Un jeune homme vint trouver Lambruche qui demeurait toujours calme et impassible.

— Capitaine, dit le jeune homme, Monsieur D’Aubières vous mande.

— Maurice ? Interrogea Lambruche.

— Oui capitaine.

— Bien j’y vais.

Maurice D’Aubières était revenu à son Comité. La salle était remplie d’un monde énervé et inquiet. Seul, peut-être, D’Aubières demeurait serein.

Lorsque Lambruche parut, il courut à lui.

— Lambruche, dit-il, nous avons été joués… Cardel et ses gens ont fait disparaître les fusils qui se trouvaient dans leur cave.

Lambruche sourit et répondit :

— C’est nous, Monsieur, qui avons joué Cardel et ses gens : car j’ai les fusils et les munitions.

D’Aubières demeura béant de surprise.

— Es-tu fou, Lambruche ?

— Peut-être bien Monsieur, répondit le milicien avec son sourire benêt. Mais ce dont je suis certain, c’est que je tiens les fusils et les barils de poudre, je les ai logés, en attendant que vous en disposiez, dans la cave du père Ledoux.

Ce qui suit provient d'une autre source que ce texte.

(** X11.  A fill-in-the-blank question of a generated quiz is made from a
    sentence of the generator of 8 to 20 words: one word of the sentence,
    of more than four characters and letters only, is replaced by six
    underscores and the words are joined again with single spaces; the
    word replaced is at least as long as every other such word of the
    sentence and longer than every such word before it; and the stored
    answer is that word in lower case. *)
Theorem fillblank_blanks_longest (this : QuizGenerator) (g : rng) :
  Forall (fun q =>
            type q = fillblank ->
            exists sentence i w,
              let words := split ws_plus sentence in
              In sentence (sentences this)
              /\ 8 <= length words <= 20
              /\ nth_error words i = Some w
              /\ 4 < length w /\ forallb is_alpha w = true
              /\ (forall j w',
                    nth_error words j = Some w' ->
                    4 < length w' -> forallb is_alpha w' = true ->
                    length w' <= length w /\ (j < i -> length w' < length w))
              /\ question_text q
                 = join (lit " ")
                     (firstn i words ++ blankMarker :: skipn (S i) words)
              /\ correctAnswer q = toLowerCase w)
    (fst (generateQuiz this g)).
Proof.
  apply Forall_forall. intros q Hq Hty.
  apply generateQuiz_In in Hq. destruct Hq as [H|[H|H]].
  - apply trueFalseQuestions_shape in H. destruct H as [H _]. congruence.
  - apply pushMultipleChoice_shape in H. destruct H as [H _]. congruence.
  - apply In_fold_pushFillBlank in H. destruct H as [[idx sentence] [Hp H]].
    apply In_indexedFrom in Hp. destruct Hp as [_ Hp].
    apply nth_error_In in Hp. unfold fibSentences in Hp.
    apply In_firstn in Hp. apply filter_In in Hp. destruct Hp as [Hs Hw].
    cbv zeta in Hw. apply andb_true_iff in Hw. rewrite !Nat.leb_le in Hw.
    unfold pushFillBlank in H. cbn [fst snd] in H.
    destruct (meaningfulWords (split ws_plus sentence))
      as [|[i w] rest] eqn:E; [discriminate|].
    apply meaningfulWords_longest in E.
    destruct E as [Hn [Hlen [Hal Hmax]]].
    exists sentence, i, w. cbv zeta.
    split; [exact Hs|]. split; [exact Hw|]. split; [exact Hn|].
    split; [exact Hlen|]. split; [exact Hal|]. split; [exact Hmax|].
    inversion H; subst q; clear H. cbn [question_text correctAnswer fst].
    split.
    + f_equal. unfold indexed.
      rewrite (map_blanked blankMarker i (split ws_plus sentence) 0);
        rewrite ?Nat.sub_0_r; try lia; [reflexivity|].
      apply nth_error_Some. congruence.
    + rewrite (nth_error_nth _ _ _ Hn), notLower_delete.
      apply filter_all. now apply toLowerCase_letters.
Qed.

(** ** Question identifiers *)

Lemma to_uint_nonnil (n : nat) : Nat.to_uint n <> Decimal.Nil.
Proof.
  intros H. pose proof (Unsigned.of_to n) as E. rewrite H in E.
  simpl in E. subst n. discriminate H.
Qed.

Lemma numToString_inj (a b : nat) : numToString a = numToString b -> a = b.
Proof.
  unfold numToString, lit. intros H.
  apply (f_equal string_of_list_ascii) in H.
  rewrite !string_of_list_ascii_of_string in H.
  apply (f_equal NilZero.uint_of_string) in H.
  rewrite !NilZero.usu in H by apply to_uint_nonnil.
  inversion H as [E]. now apply Unsigned.to_uint_inj.
Qed.

Lemma NoDup_numbered (pre : str) (ns : list nat) :
  NoDup ns -> NoDup (map (fun n => pre ++ numToString n) ns).
Proof.
  apply Finite.Injective_map_NoDup. intros a b H.
  apply app_inv_head in H. now apply numToString_inj.
Qed.

Lemma NoDup_fst_indexedFrom {A : Type} (l : list A) (i : nat) :
  NoDup (map fst (indexedFrom i l)).
Proof.
  revert i. induction l as [|x l IH]; intros i; simpl; constructor.
  - intros H. apply in_map_iff in H. destruct H as [[n y] [E H]].
    apply In_indexedFrom in H. simpl in E. lia.
  - apply IH.
Qed.

Lemma trueFalse_ids (this : QuizGenerator) :
  map id (trueFalseQuestions this)
  = map (fun n => lit "tf" ++ numToString n)
      (map fst (indexed (tfSentences this))).
Proof.
  rewrite trueFalseQuestions_map, !map_map. reflexivity.
Qed.

Lemma multipleChoice_ids (ms : list rmatch) :
  forall (n : nat) (g : rng),
    map id (fst (pushMultipleChoice ms n [] g))
    = map (fun k => lit "mcq" ++ numToString k)
        (List.seq n (length (fst (pushMultipleChoice ms n [] g)))).
Proof.
  induction ms as [|m ms IH]; intros n g; simpl; [reflexivity|].
  destruct (n <? 5); [|reflexivity].
  destruct (length (split ws_plus (trim (group 2 m))) <? 3); [apply IH|].
  destruct (shuffle _ g) as [opts g'].
  rewrite pushMultipleChoice_app. cbn [fst app map length id List.seq].
  f_equal. apply IH.
Qed.

Lemma fillBlank_ids (l : list (nat * str)) :
  exists keep : nat * str -> bool,
    map id (fold_left pushFillBlank l [])
    = map (fun n => lit "fib" ++ numToString n) (map fst (filter keep l)).
Proof.
  exists (fun p => match meaningfulWords (split ws_plus (snd p)) with
                   | [] => false
                   | _ :: _ => true
                   end).
  induction l as [|p l IH]; [reflexivity|].
  cbn [fold_left]. rewrite fold_pushFillBlank_app, map_app, IH.
  cbn [filter]. unfold pushFillBlank at 1.
  destruct (meaningfulWords (split ws_plus (snd p))); reflexivity.
Qed.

— Tu dis vrai, Lambruche ? s’écria le jeune chef avec élan de joyeuse admiration.

— Quand Monsieur Maurice, m’avez-vous entendu mentir ?

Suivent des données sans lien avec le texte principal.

(** * Readiness polling and the drivers around it

  A shallow embedding of the scripts of the VPS configuration
  repository: [scripts/test_local.py] (the container and SSH readiness
  waits and the local test driver), [scripts/utilities/health_check.py],
  [scripts/validate.py] and [scripts/deployment/deploy.py].

  Conventions.
  - Time is counted in milliseconds, as [N]; a Python timeout of [t]
    seconds is [secs t].  [time.sleep n] advances the clock by exactly
    [secs n].
  - Python [str] values are Rocq strings; the string helpers below
    agree with Python on ASCII text, which is what the docker and
    systemctl status lines are.
  - The outside world (processes, HTTP servers, the file system) is an
    oracle the model is parameterised by.  Every observable action is
    appended to a trace. *)

From Stdlib Require Import String Ascii List Bool NArith ZArith Lia.
Import ListNotations.

Open Scope string_scope.

Ltac Zify.zify_post_hook ::= Z.div_mod_to_equations.

(* ================================================================== *)
(** ** Python string operations *)

Module Py.

(** [str.isspace] on one ASCII character: TAB, LF, VT, FF, CR, the four
    separators 0x1c-0x1f and the blank. *)
Definition isspace (c : ascii) : bool :=
  let n := N_of_ascii c in
  ((9 <=? n) && (n <=? 13) || (28 <=? n) && (n <=? 32))%N.

Fixpoint lstrip (s : string) : string :=
  match s with
  | EmptyString => EmptyString
  | String c r => if isspace c then lstrip r else s
  end.

Fixpoint rstrip (s : string) : string :=
  match s with
  | EmptyString => EmptyString
  | String c r =>
      match rstrip r with
      | EmptyString => if isspace c then EmptyString else String c EmptyString
      | r' => String c r'
      end
  end.

(** [s.strip()] *)
Definition strip (s : string) : string := rstrip (lstrip s).

(** [s.startswith(p)] *)
Fixpoint startswith (p s : string) : bool :=
  match p with
  | EmptyString => true
  | String a p' =>
      match s with
      | EmptyString => false
      | String b s' => Ascii.eqb a b && startswith p' s'
      end
  end.

(** [needle in s] *)
Fixpoint contains (needle s : string) : bool :=
  startswith needle s ||
  match s with
  | EmptyString => false
  | String _ r => contains needle r
  end.

Definition lower_ascii (c : ascii) : ascii :=
  let n := N_of_ascii c in
  if ((65 <=? n) && (n <=? 90))%N then ascii_of_N (n + 32) else c.

(** [s.lower()] on ASCII text: the letters [A]-[Z] are folded and every
    other character is left as it is. *)
Fixpoint lower (s : string) : string :=
  match s with
  | EmptyString => EmptyString
  | String c r => String (lower_ascii c) (lower r)
  end.

(** Truth value of a string: the empty string is false. *)
Definition truthy (s : string) : bool :=
  match s with EmptyString => false | _ => true end.

(** [sep.join(parts)] *)
Fixpoint join (sep : string) (parts : list string) : string :=
  match parts with
  | [] => EmptyString
  | [p] => p
  | p :: rest => p ++ sep ++ join sep rest
  end.

(** [s.split(sep)] for a one-character separator. *)
Fixpoint split (sep : ascii) (s : string) : list string :=
  match s with
  | EmptyString => [EmptyString]
  | String c r =>
      if Ascii.eqb c sep then EmptyString :: split sep r
      else match split sep r with
           | [] => [String c EmptyString]
           | w :: ws => String c w :: ws
           end
  end.

(** The characters a Rocq string literal cannot hold as they are. *)
Definition dq : string := String "034" EmptyString.
Definition tab : string := String "009" EmptyString.
Definition backslash : string := String "092" EmptyString.

End Py.

(* ================================================================== *)
(** ** pathlib

    A [PurePosixPath] is the list of its parts.  Joining a string splits
    it at the slashes, drops empty and [.] parts and keeps [..]; an
    absolute right operand replaces the left one. *)

Module Pathlib.

Definition path := list string.

Definition keep (part : string) : bool :=
  negb (part =? "")%string && negb (part =? ".")%string.

Definition parts (s : string) : list string :=
  filter keep (Py.split "/" s).

(** [p / s] *)
Definition joinpath (p : path) (s : string) : path :=
  if Py.startswith "/" s then "/" :: parts s else (p ++ parts s)%list.

(** [p.name]: the final part, empty for the root. *)
Definition name (p : path) : string :=
  match rev p with
  | [] => ""
  | last :: _ => if (last =? "/")%string then "" else last
  end.

(** [str(p)] *)
Definition render (p : path) : string :=
  match p with
  | [] => "."
  | "/" :: rest => "/" ++ Py.join "/" rest
  | _ => Py.join "/" p
  end.

End Pathlib.

(* ================================================================== *)
(** ** A monad for state, exceptions and bounded loops *)

Module Eff.

Inductive exn :=
| Exception (error : string)
| SystemExit (code : Z).

Inductive res (A : Type) :=
| Ok (a : A)
| Err (e : exn)
| OutOfFuel.

Arguments Ok {A} a.
Arguments Err {A} e.
Arguments OutOfFuel {A}.

Section Monad.

Context {W : Type}.

Definition M (A : Type) : Type := W -> res A * W.

Definition ret {A} (a : A) : M A := fun w => (Ok a, w).

Definition bind {A B} (m : M A) (k : A -> M B) : M B :=
  fun w =>
    match m w with
    | (Ok a, w') => k a w'
    | (Err e, w') => (Err e, w')
    | (OutOfFuel, w') => (OutOfFuel, w')
    end.

Definition raise {A} (e : exn) : M A := fun w => (Err e, w).

(** [sys.exit(code)] *)
Definition sys_exit {A} (code : Z) : M A := raise (SystemExit code).

(** [try: m  except Exception as e: h e].  [SystemExit] is not an
    [Exception] and passes through. *)
Definition try_except {A} (m : M A) (h : string -> M A) : M A :=
  fun w =>
    match m w with
    | (Err (Exception e), w') => h e w'
    | r => r
    end.

Definition act (f : W -> W) : M unit := fun w => (Ok tt, f w).

End Monad.

Arguments M W A : clear implicits.

Notation "x <- m ;; k" := (bind m (fun x => k))
  (at level 61, m at next level, right associativity).
Notation "m ;; k" := (bind m (fun _ => k))
  (at level 61, right associativity).

(** The exit status of the process whose [main] ended in [r]: 0 when
    [main] returns, the argument of [sys.exit], 1 for an uncaught
    exception. *)
Definition exit_status (r : res unit) : option Z :=
  match r with
  | Ok _ => Some 0%Z
  | Err (SystemExit code) => Some code
  | Err (Exception _) => Some 1%Z
  | OutOfFuel => None
  end.

End Eff.

(* ================================================================== *)
(** ** scripts/test_local.py *)

Module TestLocal.

Import Eff.

Definition secs (n : N) : N := (1000 * n)%N.

(** *** The outside world *)

(** What [subprocess.run(command, shell=True, capture_output=True,
    text=True)] does when it is left to run: the process exits with a
    return code and its captured output, or the call raises something
    that is neither [TimeoutExpired] nor [CalledProcessError] (an
    [OSError], a [UnicodeDecodeError] on undecodable output, ...). *)
Inductive behaviour :=
| Exits (returncode : Z) (stdout stderr : string)
| Crashes (error : string).

Record reply := { took : N; does : behaviour }.

Inductive http_reply :=
| Response (status_code : Z) (text : string)
| HttpError.

(** The host the script runs on.  [proc i c] is the reply to the [i]-th
    command the script launches when that command is [c]. *)
Record host := {
  proc : nat -> string -> reply;
  http : string -> http_reply;
  home : string;
  project_root : string;
  path_exists : string -> bool;
  read_text : string -> option string
}.

(** *** What the script can observe and what it leaves behind *)

Record CompletedProcess := {
  returncode : Z;
  stdout : string;
  stderr : string
}.

Inductive color := RED | GREEN | YELLOW | BLUE | NC.

(** One constructor per [print_status] call of the two waits, of
    [run_command] and of the endpoint loop; [Note] carries the fixed
    banners of [setup_ssh_access] and [main], without their leading
    pictograph. *)
Inductive msg :=
(* run_command *)
| Running (command : string)
| Stdout (text : string)
| Stderr (text : string)
| ExitCode (rc : Z)
| TimedOut (timeout : N) (command : string)
| CommandFailed (command : string)
| ErrorText (text : string)
(* wait_for_container_healthy *)
| WaitingFor (name : string)
| ExistsButStopped (name status : string)
| ContainerLogs
| NotFoundWaiting (name : string)
| ContainerStatus (status : string)
| HasExited (name status : string)
| SystemdReady (name : string)
| SystemdStatus (rc : option Z)
| SystemdCheck (error : string)
| IsRunning (name : string)
| CheckingContainer (error : string)
| NotReadyWithin (name : string) (timeout : N)
(* wait_for_ssh_service *)
| WaitingForSsh
| CheckingSshStatus
| SshActiveCheckingPort
| SshActiveAndListening
| SshNotListeningYet
| SshNotActiveStarting
| SshCheck (error : string)
| FinalSshDiagnostics
| CheckingSshInstallation
| CheckingSshConfig
| SshNotReadyWithin (timeout : N)
(* main, endpoint loop *)
| Responding (name : string)
| Inconclusive (name : string)
| Note (text : string).
(** * Bohemian heat map (Portland): geometry kernel, boundary reconstructor,
      grid builder and proximity scorer of [app.js]

    Number model.  JavaScript numbers are modelled by exact values: the
    coordinates, steps and shoelace sums are rationals ([Q], so every
    definition over them evaluates), and the results of [Math.sin],
    [Math.cos], [Math.atan2], [Math.sqrt] and [Math.exp] are real numbers
    ([R]).  [Infinity] is a constructor of its own where the source uses it.
    The rounding of binary64 arithmetic is outside this model. *)

From Stdlib Require Import List ZArith QArith Qround Qabs Qminmax.
From Stdlib Require Import Reals Qreals Psatz Permutation Sorted String.
From stdpp Require Import gmap strings list pretty.
Import ListNotations.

— Je te crois mon bon Lambruche, je te crois… Alors, plus rien ne nous empêche de nous mesurer aux Américains ?

— Plus rien, Monsieur !

Maurice D’Aubières jeta un cri de triomphe, courut à un banc et clama au-dessus des têtes qui venaient de se dresser vers lui avec curiosité :

— Au pavillon ! mes amis. Au pavillon ! Nous avons des armes !

— Au pavillon ! rugirent deux cents voix joyeusement.

C’était le signal qu’attendait le peuple, ou plutôt, c’était la décision finale du comité des Royalistes : on allait s’opposer par la force des armes à l’entrée des Américains dans la ville.

Peu après, en effet, sur le toit d’une des plus hautes maisons qui avoisinaient le marché quelques jeunes hommes apparurent brandissant un pavillon blanc. Une acclamation frénétique salua cette apparition et ce cri immense emplit le ciel :

— Guerre aux Américains !…

VI

LA SIRÈNE


Tout le peuple, à ce moment, voulait acclamer Maurice D’Aubières et le porter en triomphe par les rues de la cité. La salle du Comité débordait d’une foule en délire qui se pressait autour du jeune chef, mais celui-ci avait trop de besogne à faire cette nuit-là pour perdre un temps précieux à jouir des honneurs qu’on voulait lui faire. Il chercha un moyen d’échapper à cette démonstration enthousiaste. D’abord il chargea un de ses lieutenants de découvrir dans la salle Mirabelle et de la lui amener. Aux gens qui l’entouraient de près il confia que d’importantes affaires l’appelaient du dehors, et il leur fit entendre de remettre à plus tard la présentation de bouquets d’hommages qu’on voulait lui faire. Mais ses admirateurs ne parurent pas se rendre à son avis ni à son désir, et ces cris retentissaient :

— Le peuple veut te voir… montre-toi au peuple !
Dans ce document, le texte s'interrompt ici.